In the entries below, find the line with "RemoteStorage.run range_map int_overflow" and the line with "forall conf ws". Return those two lines and all lines between them, exactly.

·····

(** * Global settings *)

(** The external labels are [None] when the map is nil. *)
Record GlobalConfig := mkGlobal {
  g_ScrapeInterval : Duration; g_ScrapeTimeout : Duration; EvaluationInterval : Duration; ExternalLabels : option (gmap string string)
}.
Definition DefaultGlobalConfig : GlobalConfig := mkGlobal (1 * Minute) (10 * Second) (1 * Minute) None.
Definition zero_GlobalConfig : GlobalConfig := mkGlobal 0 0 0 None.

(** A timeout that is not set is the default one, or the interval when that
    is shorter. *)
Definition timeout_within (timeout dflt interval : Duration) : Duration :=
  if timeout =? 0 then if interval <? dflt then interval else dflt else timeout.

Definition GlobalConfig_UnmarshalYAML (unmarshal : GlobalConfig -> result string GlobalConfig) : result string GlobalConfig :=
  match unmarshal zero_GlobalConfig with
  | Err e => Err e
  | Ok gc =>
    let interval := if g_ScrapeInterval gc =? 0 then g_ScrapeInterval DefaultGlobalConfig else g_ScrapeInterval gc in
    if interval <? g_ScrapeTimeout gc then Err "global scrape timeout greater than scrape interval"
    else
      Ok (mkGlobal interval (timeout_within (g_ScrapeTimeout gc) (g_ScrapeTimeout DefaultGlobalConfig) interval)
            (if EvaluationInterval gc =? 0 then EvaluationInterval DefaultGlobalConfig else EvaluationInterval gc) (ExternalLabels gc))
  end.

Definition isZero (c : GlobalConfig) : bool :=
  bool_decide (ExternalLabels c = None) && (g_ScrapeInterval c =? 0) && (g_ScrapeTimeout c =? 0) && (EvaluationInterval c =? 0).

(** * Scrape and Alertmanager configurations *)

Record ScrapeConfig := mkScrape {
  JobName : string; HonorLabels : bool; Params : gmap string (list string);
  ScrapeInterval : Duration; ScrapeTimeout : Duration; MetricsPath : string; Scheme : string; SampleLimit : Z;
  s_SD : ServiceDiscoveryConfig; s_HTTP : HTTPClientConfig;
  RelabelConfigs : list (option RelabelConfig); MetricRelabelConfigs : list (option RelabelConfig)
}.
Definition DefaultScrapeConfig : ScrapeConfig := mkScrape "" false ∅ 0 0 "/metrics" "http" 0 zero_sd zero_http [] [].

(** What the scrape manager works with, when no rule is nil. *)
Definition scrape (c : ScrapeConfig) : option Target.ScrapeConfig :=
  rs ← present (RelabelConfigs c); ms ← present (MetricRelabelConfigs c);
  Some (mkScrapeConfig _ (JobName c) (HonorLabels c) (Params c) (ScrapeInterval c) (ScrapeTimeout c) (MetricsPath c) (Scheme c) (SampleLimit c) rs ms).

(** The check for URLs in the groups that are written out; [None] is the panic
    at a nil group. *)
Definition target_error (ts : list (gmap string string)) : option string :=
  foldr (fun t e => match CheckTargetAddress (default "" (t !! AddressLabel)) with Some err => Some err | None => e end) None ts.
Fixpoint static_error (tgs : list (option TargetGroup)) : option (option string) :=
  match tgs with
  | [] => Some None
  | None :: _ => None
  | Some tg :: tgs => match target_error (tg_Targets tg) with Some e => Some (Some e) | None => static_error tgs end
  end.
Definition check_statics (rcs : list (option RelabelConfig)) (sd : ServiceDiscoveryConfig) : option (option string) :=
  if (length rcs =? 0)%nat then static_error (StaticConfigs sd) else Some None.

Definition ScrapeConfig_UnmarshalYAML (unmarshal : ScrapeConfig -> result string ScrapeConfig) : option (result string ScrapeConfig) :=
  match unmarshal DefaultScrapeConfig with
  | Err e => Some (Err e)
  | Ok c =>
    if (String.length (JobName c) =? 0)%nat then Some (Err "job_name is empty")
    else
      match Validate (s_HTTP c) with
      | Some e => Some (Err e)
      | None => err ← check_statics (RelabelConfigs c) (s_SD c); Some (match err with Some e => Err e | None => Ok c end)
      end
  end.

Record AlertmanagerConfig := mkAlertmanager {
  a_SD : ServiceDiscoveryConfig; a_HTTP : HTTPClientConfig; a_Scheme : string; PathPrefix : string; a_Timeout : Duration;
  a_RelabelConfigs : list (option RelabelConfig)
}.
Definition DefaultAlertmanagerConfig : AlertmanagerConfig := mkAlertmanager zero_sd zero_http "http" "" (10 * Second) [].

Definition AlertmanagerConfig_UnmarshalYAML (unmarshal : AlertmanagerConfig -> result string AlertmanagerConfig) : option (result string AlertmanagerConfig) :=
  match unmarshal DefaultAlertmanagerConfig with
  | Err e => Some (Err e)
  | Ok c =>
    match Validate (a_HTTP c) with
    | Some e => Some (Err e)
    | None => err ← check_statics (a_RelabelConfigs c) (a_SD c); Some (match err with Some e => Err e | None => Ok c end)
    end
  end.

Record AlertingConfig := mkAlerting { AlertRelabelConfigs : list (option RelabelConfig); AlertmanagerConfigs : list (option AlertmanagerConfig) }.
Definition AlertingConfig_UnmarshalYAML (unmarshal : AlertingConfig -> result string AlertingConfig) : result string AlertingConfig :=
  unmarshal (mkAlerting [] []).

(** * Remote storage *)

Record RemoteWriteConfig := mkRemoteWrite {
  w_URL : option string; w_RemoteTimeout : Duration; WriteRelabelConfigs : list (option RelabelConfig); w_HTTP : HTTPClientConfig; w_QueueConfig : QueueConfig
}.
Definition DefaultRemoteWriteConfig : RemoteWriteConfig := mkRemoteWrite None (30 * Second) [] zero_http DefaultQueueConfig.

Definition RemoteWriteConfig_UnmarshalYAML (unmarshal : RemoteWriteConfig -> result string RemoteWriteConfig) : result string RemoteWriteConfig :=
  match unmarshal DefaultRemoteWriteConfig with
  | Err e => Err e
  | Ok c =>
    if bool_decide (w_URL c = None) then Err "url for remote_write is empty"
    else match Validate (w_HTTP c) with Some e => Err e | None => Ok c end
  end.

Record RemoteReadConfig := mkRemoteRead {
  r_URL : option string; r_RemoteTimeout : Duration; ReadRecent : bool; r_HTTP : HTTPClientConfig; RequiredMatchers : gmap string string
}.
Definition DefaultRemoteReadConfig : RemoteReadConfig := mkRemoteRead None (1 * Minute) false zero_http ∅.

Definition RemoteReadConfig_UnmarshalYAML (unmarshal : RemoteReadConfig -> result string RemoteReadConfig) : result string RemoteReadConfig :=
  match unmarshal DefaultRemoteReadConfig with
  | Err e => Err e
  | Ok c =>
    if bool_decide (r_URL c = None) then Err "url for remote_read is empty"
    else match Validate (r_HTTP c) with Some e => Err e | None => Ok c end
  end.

·····

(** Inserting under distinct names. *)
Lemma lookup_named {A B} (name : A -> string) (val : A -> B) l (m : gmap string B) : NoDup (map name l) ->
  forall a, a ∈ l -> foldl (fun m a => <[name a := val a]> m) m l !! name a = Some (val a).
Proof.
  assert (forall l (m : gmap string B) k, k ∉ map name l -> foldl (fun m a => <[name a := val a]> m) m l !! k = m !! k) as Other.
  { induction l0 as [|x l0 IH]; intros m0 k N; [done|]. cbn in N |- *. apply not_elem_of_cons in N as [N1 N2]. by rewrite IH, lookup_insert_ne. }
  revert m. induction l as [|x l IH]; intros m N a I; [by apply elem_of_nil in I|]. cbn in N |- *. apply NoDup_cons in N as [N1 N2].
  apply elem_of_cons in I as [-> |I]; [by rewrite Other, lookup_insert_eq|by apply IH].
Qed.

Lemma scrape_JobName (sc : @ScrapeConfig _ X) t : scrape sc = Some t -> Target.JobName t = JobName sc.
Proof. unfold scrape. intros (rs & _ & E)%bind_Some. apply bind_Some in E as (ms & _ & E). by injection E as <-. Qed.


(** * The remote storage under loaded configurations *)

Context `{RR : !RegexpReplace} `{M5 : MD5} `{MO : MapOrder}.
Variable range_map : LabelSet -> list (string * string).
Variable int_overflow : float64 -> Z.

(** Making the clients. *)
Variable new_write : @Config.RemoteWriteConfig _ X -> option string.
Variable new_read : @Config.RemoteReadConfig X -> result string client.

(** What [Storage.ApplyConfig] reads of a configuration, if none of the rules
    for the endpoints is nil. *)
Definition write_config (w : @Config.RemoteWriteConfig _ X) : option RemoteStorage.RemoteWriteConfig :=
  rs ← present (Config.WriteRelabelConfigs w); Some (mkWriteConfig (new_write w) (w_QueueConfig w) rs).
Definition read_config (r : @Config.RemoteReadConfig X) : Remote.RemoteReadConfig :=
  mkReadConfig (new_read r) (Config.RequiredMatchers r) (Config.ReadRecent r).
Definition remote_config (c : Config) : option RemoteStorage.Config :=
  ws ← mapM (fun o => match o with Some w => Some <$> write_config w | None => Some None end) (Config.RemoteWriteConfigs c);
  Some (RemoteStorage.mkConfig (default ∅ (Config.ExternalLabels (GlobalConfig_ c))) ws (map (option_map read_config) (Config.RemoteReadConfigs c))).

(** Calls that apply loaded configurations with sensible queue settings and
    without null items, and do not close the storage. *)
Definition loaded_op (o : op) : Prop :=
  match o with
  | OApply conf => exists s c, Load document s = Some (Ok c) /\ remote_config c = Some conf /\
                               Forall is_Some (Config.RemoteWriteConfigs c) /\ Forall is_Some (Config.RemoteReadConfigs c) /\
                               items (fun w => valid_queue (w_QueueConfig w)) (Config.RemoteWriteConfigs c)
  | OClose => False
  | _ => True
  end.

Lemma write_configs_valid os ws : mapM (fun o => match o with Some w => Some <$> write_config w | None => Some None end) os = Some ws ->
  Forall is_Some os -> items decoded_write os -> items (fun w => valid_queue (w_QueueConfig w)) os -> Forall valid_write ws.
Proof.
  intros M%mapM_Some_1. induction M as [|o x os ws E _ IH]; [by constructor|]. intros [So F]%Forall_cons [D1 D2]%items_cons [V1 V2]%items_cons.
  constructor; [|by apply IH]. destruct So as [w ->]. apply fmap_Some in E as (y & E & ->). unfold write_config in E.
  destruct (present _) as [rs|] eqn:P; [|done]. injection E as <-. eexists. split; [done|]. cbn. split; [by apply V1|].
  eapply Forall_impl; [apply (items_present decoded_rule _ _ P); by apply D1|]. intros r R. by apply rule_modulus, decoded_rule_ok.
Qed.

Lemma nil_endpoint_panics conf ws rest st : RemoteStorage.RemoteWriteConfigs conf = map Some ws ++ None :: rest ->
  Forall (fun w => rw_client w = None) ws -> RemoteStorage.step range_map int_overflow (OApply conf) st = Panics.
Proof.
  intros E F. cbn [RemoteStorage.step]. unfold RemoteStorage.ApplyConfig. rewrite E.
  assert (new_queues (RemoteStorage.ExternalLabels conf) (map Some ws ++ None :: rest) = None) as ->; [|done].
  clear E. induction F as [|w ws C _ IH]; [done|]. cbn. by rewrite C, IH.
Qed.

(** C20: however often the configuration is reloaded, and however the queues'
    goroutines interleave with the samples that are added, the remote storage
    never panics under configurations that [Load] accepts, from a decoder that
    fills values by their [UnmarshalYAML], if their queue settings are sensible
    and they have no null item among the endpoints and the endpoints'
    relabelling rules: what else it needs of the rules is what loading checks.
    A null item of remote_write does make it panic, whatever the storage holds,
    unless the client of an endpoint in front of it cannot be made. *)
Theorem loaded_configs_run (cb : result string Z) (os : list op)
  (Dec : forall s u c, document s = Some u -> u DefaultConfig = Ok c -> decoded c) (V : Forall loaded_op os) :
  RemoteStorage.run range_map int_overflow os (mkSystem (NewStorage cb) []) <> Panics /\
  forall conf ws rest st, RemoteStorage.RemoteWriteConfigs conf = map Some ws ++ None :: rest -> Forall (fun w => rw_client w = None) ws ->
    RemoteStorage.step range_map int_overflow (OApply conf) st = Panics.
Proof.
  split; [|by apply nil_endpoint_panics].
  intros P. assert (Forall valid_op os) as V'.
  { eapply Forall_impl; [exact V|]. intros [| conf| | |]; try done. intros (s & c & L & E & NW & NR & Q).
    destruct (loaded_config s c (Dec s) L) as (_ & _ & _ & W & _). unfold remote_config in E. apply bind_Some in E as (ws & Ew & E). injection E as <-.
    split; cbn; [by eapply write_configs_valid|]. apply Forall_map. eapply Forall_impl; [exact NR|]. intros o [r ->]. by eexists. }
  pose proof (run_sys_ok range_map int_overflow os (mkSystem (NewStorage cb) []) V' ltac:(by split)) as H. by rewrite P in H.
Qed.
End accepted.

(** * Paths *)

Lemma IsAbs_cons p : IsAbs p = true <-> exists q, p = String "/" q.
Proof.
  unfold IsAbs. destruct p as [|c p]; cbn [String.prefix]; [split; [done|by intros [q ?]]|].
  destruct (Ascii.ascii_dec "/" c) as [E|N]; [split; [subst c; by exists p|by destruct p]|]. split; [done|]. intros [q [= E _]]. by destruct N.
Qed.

·····

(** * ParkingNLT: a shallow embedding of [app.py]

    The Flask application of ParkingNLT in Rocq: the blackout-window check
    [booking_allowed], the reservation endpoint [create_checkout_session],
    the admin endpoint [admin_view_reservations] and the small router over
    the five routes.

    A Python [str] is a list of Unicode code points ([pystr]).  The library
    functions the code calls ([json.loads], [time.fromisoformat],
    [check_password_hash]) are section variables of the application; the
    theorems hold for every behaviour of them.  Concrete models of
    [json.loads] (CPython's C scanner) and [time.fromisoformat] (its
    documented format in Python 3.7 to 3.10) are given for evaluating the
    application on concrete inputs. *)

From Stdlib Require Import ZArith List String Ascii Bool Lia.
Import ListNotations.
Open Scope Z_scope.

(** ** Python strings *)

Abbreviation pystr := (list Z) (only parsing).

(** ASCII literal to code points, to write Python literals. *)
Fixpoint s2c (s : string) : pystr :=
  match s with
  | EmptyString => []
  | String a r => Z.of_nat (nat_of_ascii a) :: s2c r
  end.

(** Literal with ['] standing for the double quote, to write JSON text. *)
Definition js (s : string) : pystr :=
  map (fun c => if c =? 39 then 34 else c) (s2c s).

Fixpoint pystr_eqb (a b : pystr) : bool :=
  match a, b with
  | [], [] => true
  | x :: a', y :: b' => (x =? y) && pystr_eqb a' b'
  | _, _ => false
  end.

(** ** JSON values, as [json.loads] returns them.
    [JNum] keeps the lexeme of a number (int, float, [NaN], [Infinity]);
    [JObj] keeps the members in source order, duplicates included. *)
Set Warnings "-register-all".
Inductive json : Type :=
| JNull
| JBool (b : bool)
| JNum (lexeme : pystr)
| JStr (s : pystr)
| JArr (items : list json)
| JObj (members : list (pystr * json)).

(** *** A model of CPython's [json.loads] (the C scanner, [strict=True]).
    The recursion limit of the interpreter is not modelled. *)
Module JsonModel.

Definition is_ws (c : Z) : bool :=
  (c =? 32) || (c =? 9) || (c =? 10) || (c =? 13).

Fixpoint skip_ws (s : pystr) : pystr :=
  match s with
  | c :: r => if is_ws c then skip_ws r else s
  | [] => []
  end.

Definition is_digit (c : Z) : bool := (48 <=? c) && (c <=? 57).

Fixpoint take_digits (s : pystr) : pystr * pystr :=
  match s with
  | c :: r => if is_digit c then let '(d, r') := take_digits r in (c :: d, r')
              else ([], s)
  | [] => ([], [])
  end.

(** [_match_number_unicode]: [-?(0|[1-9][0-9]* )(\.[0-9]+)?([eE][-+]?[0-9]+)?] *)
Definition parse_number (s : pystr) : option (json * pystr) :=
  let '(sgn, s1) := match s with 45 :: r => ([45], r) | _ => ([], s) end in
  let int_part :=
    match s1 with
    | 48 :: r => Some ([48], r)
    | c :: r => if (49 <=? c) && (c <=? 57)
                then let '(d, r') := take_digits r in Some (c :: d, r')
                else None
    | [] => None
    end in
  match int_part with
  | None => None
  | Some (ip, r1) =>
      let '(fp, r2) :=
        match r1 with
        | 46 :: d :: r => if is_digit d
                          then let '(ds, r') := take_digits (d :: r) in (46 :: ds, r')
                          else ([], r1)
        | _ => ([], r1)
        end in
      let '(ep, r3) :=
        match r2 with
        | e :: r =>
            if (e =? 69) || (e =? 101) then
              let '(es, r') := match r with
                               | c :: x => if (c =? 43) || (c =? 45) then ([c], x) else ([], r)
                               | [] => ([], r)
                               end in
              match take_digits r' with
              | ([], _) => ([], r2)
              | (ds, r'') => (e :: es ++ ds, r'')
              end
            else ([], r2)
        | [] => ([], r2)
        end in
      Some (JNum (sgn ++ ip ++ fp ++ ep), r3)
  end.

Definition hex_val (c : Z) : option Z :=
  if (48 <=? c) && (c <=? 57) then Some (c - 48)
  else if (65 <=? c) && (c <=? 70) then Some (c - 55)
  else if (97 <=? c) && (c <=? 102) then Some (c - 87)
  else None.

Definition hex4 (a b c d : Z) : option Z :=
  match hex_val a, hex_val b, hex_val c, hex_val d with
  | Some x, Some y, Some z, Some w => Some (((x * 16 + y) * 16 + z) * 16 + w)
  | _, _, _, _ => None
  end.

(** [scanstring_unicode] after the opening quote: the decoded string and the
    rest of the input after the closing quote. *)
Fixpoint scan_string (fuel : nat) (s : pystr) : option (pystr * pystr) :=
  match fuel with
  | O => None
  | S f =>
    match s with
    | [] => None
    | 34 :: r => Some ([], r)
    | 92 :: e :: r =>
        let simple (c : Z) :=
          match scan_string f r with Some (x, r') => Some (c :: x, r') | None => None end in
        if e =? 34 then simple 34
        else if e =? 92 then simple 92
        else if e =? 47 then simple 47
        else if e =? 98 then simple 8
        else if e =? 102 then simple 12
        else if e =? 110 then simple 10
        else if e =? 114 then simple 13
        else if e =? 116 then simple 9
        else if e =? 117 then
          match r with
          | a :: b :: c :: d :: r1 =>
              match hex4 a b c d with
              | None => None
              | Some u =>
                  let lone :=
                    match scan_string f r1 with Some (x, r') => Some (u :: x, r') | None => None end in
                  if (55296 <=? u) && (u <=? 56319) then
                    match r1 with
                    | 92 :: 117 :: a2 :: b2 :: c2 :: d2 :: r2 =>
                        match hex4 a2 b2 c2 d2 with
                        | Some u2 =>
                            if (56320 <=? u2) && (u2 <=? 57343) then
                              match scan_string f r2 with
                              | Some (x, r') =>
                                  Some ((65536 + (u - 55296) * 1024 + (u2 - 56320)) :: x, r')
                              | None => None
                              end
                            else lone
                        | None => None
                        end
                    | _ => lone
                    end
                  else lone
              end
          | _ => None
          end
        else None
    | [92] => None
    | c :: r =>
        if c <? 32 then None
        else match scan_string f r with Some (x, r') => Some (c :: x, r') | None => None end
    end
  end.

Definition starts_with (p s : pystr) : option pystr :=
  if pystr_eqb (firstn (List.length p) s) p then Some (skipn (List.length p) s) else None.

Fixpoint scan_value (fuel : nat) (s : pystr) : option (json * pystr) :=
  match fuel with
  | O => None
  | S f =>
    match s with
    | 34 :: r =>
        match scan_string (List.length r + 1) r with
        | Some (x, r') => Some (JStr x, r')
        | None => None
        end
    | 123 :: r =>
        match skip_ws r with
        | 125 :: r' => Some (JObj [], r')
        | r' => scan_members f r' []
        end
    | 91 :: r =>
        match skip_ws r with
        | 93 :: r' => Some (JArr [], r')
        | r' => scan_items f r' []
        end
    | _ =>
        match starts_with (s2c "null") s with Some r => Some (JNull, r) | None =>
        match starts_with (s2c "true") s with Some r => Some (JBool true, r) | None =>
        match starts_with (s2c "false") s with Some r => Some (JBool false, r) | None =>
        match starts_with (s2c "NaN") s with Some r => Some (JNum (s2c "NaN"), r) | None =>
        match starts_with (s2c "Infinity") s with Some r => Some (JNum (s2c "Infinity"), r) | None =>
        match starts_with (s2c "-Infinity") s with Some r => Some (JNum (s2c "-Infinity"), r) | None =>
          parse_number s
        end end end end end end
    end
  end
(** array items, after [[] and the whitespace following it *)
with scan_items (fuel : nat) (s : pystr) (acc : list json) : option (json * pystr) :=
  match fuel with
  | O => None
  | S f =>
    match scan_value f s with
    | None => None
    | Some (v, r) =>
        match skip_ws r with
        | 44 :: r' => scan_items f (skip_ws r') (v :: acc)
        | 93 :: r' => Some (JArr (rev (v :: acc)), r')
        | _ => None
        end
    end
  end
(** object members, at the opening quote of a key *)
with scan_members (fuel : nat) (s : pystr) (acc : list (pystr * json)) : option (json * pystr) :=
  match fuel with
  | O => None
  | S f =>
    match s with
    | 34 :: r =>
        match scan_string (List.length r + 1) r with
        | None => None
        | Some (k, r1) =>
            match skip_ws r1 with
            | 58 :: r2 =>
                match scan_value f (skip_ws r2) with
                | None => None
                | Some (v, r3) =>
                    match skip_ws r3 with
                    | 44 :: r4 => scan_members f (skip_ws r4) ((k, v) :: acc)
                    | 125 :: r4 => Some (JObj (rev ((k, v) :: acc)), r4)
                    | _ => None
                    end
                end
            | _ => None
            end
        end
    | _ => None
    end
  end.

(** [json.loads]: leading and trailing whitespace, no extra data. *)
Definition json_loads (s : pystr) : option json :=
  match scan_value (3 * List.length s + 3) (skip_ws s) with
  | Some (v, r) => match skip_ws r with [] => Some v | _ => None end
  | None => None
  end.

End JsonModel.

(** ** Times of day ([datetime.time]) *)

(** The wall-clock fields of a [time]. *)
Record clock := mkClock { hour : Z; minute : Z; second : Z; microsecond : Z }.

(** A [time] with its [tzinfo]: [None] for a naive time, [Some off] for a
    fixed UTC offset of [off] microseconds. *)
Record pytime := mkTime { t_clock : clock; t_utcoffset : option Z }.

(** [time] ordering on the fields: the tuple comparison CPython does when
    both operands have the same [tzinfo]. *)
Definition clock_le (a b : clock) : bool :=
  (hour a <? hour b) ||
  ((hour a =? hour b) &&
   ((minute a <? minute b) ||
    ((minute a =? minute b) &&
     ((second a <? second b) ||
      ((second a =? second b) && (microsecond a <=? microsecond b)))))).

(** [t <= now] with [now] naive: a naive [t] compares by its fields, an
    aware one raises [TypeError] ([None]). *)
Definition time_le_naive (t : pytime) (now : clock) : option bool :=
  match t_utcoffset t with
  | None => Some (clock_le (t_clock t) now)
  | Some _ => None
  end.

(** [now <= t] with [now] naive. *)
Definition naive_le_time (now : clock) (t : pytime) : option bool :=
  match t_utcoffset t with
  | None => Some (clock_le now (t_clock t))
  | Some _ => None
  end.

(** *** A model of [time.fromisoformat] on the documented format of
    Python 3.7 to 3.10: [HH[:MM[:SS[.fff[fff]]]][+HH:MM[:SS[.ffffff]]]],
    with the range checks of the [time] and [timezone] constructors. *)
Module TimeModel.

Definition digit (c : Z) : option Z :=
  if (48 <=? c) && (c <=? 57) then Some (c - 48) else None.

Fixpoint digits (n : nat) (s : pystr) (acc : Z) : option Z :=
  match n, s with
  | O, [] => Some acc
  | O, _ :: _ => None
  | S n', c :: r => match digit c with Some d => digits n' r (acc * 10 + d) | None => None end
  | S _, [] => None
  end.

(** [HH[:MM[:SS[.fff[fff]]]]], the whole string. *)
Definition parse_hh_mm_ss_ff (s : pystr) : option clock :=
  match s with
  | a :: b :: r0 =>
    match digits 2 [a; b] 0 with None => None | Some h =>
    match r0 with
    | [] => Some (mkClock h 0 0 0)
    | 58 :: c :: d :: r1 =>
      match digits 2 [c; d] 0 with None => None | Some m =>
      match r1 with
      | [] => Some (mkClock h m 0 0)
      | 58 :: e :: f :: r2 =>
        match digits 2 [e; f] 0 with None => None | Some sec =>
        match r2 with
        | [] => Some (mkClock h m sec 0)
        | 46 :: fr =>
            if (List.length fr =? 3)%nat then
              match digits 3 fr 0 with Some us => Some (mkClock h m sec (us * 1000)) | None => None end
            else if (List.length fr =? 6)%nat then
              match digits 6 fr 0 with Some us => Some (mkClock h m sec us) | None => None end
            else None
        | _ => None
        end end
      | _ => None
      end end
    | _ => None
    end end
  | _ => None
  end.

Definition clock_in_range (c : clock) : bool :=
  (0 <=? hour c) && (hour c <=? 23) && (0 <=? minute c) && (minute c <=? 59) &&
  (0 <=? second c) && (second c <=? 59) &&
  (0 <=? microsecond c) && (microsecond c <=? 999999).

·····

# Written response
  RemoteStorage.run range_map int_overflow os (mkSystem (NewStorage cb) []) <> Panics /\
  forall conf ws rest st, RemoteStorage.RemoteWriteConfigs conf = map Some ws ++ None :: rest -> Forall (fun w => rw_client w = None) ws ->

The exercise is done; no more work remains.